Deep Learning Models
Remember earlier we talked about the difference between ML and DL as using layers of models. The way we do this is to apply more than one model and separate those models with a non-linearity. So, more fancy words. If we had a function \(y_1 = m_1 \times x +b_1\) and another function \(y_2 = m_2 \times x+b_2\), we couldn’t just add these two together and expect a different type of function. If we did, we would just get \(y_{1+2} = m_{1+2} \times x+b_{1+2}\). The problem is that the model doesn’t care about the difference between \(m_1\) and \(m_2\); it just see weights and a bias.
We can separate these models with something like a Recitified Linear Unit (or ReLu). All it does is \(\text{ReLu}(x)\) turns the number into zero if its negative, otherwise it leaves it alone. This little ReLu turns two linear models into a very simple neural net.
The genius of this is that instead of fitting a line to data, we can fit several layers of Linear/ReLus to achieve a very precise function. Most data won’t be fit well by a linear model. However, almost all data can be fit by some arbitrarily large combination of linear models and ReLus.
We can keep going! We can use resnet18 which contains many more than 2 layers. These are the layers that we refer to when we say “deep learning”; its deep because it has so many layers of linear and nonlinear activations!
Code
dls = ImageDataLoaders.from_folder( path, train='training', valid='testing', valid_pct=None, # use full test set seed=42, bs=64, # you can adjust batch size item_tfms=Resize(224) # resnet needs larger images)learn = vision_learner(dls, resnet18, pretrained=False, loss_func=F.cross_entropy, metrics=accuracy)learn.fit_one_cycle(1, 0.1)
epoch
train_loss
valid_loss
accuracy
time
0
0.150041
0.057427
0.985800
00:55
Conclusion
Did we meet our goal? We wanted to classify digits in the MNIST dataset more accurately than our baseline of ~83%. We beat it immediately with our first ML model in around 2-3 epochs with 90%. We then optimized our code and got 92% accuracy. We used the simplest possible deep learning model, a 2-layer neural net with a non-linear activation, and got 96% accuracy. Then we used a more standard deep learning model, resnet 18, and got 98% accuracy in only one epoch. Granted, this last training took longer than the others.
Ok so we learned a lot.
Saw the difference in performance between baseline, ML, and DL
Learned how to format data and optimize code.

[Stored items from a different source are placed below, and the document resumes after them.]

Lemma run_pipeline_pre_existing (name user_id github_id repo_id : string)
      (token : option string) (w w1 : world) :
  pre_existing name w w1 →
  run_pipeline E name user_id github_id repo_id token w
  = guarded E name user_id github_id repo_id (repo_dir name) w1.
Proof.
  intros [Hdir ->]. unfold run_pipeline.
  unfold mbind at 1, M_bind at 1. change (mkdir "github_repos" w)
    with (inr (A:=exn) tt, started w). cbn iota.
  unfold mbind at 1, M_bind at 1, path_exists at 1.
  fold (repo_dir name). by rewrite bool_decide_true.
Qed.

Lemma run_pipeline_cloned (name user_id github_id repo_id : string)
      (token : option string) (w w1 : world) :
  freshly_cloned E name token w w1 →
  run_pipeline E name user_id github_id repo_id token w
  = guarded E name user_id github_id repo_id (repo_dir name) w1.
Proof.
  intros (Hnone & cr & Hclone & Hok). unfold run_pipeline.
  unfold mbind at 1, M_bind at 1. change (mkdir "github_repos" w)
    with (inr (A:=exn) tt, started w). cbn iota.
  unfold mbind at 1, M_bind at 1, path_exists at 1.
  fold (repo_dir name). rewrite bool_decide_false by (rewrite Hnone; by intros [? ?]).
  cbn [negb]. rewrite (bind_inr _ _ _ _ _ Hclone). rewrite Hok. cbn [negb].
  destruct (clone_repository_run name (last_segment name) "github_repos" token
              (started w) (disk_started w)) as (cr' & w1' & Hrun & _ & Hpath & _).
  rewrite Hclone in Hrun. inversion Hrun; subst cr' w1'.
  destruct (Hpath Hok) as [-> _]. done.
Qed.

Got a grounding in the mathematical principles of ML and DL
This was a hard project for me and I’m glad I finished. The hardest part was writing the code from scratch. Hopefully I never have to do that again, but at least I know I can if necessary. It’s pretty amazing to think about the potential of activating deep learning models on all sorts of intriguing datasets!